**Task:** Please output exactly the part of the records below that opens with the line containing "match data r with Null => 1" and closes with the line containing "match data r with Null => [extents", both lines included, and nothing else.

**Material for this task:**
>>>>
(* ===== verification/Region.v ===== *)
(** * Region: the banded rectangle lists of [dix/region.c]

    A region is a set of points kept as a list of disjoint boxes in bands, with
    the smallest box around them.  The list is either in the region itself
    (a single box, the extents), in allocated memory, or one of two static
    values, for the empty region and for one that was lost to a failed
    allocation.

    The union, intersection and subtraction of the server are pixman's; this
    file has its own union only to make a region of a random list of boxes. *)

From S2P Require Import Prelude.

(** ** Data *)

(** [BoxRec] is pixman's box of 16-bit integers; a point is inside when it is
    not left of or above the box and left of [x2] and above [y2]. *)
Record BoxRec := MkBox { x1 : Z; y1 : Z; x2 : Z; y2 : Z }.
#[export] Instance eta_box : Settable BoxRec := fun b => MkBox (x1 b) (y1 b) (x2 b) (y2 b).
#[export] Instance box_eq : EqDecision BoxRec.
Proof. solve_decision. Defined.

(** What [reg->data] points to: nothing, [RegionEmptyData], [RegionBrokenData],
    or memory for [size] boxes of which the list is in use. *)
Inductive RegData := Null | EmptyData | BrokenData | Heap (size : Z) (rects : list BoxRec).
#[export] Instance regdata_eq : EqDecision RegData.
Proof. solve_decision. Defined.

Record RegionRec := MkRegion { extents : BoxRec; data : RegData }.
#[export] Instance eta_region : Settable RegionRec := fun r => MkRegion (extents r) (data r).

(** [dix/region.c: RegionEmptyBox 224-224] *)
Definition RegionEmptyBox : BoxRec := MkBox 0 0 0 0.
Definition INT_MAX : Z := 2147483647.
Definition MAXSHORT : Z := 32767.
Definition CT_YXBANDED : Z := 18.

(** [include/regionstr.h: RegionNar] *)
Definition RegionNar (r : RegionRec) : bool := bool_decide (data r = BrokenData).
(** [include/regionstr.h: RegionNumRects] *)
Definition RegionNumRects (r : RegionRec) : nat :=
  match data r with Null => 1 | Heap _ l => length l | _ => 0 end.
(** [include/regionstr.h: RegionSize] *)
Definition RegionSize (r : RegionRec) : Z := match data r with Heap s _ => s | _ => 0 end.
(** [include/regionstr.h: RegionRects] *)
Definition RegionRects (r : RegionRec) : list BoxRec :=
  match data r with Null => [extents r] | Heap _ l => l | _ => [] end.
(** The bytes for [n] boxes, or 0 when they are too many.
    [include/regionstr.h: RegionSizeof] *)
Definition RegionSizeof (n : Z) : Z := if n <? (INT_MAX - 16) / 8 then 16 + n * 8 else 0.

(** [dix/region.c: RegionBreak] *)
Definition RegionBreak (r : RegionRec) : RegionRec := MkRegion RegionEmptyBox BrokenData.

Section Region.
Context (al : allocator).
Implicit Types (b : BoxRec) (l : list BoxRec).

(** ** Memory *)

(** A call of [calloc] or [realloc] for [n] boxes; [k] counts the calls. *)
Definition box_alloc (k : nat) (n : Z) : bool * nat :=
  if RegionSizeof n >? 0 then (al k (RegionSizeof n), S k) else (false, k).

(** [dix/region.c: RegionRectAlloc] *)
Definition RegionRectAlloc (k : nat) (r : RegionRec) (n : Z) : bool * RegionRec * nat :=
  let '(n, l) :=
    match data r with
    | Null => (n + 1, [extents r])
    | Heap size l =>
        if size =? 0 then (n, [])
        else
          let m := Z.of_nat (length l) in
          ((if n =? 1 then if m >? 500 then 250 else m else n) + m, l)
    | _ => (n, [])
    end in
  let '(ok, k) := box_alloc k n in
  if ok then (true, r <| data := Heap n l |>, k) else (false, RegionBreak r, k).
<<<<
**Solution:**
  match data r with Null => 1 | Heap _ l => length l | _ => 0 end.
(** [include/regionstr.h: RegionSize] *)
Definition RegionSize (r : RegionRec) : Z := match data r with Heap s _ => s | _ => 0 end.
(** [include/regionstr.h: RegionRects] *)
Definition RegionRects (r : RegionRec) : list BoxRec :=
  match data r with Null => [extents r] | Heap _ l => l | _ => [] end.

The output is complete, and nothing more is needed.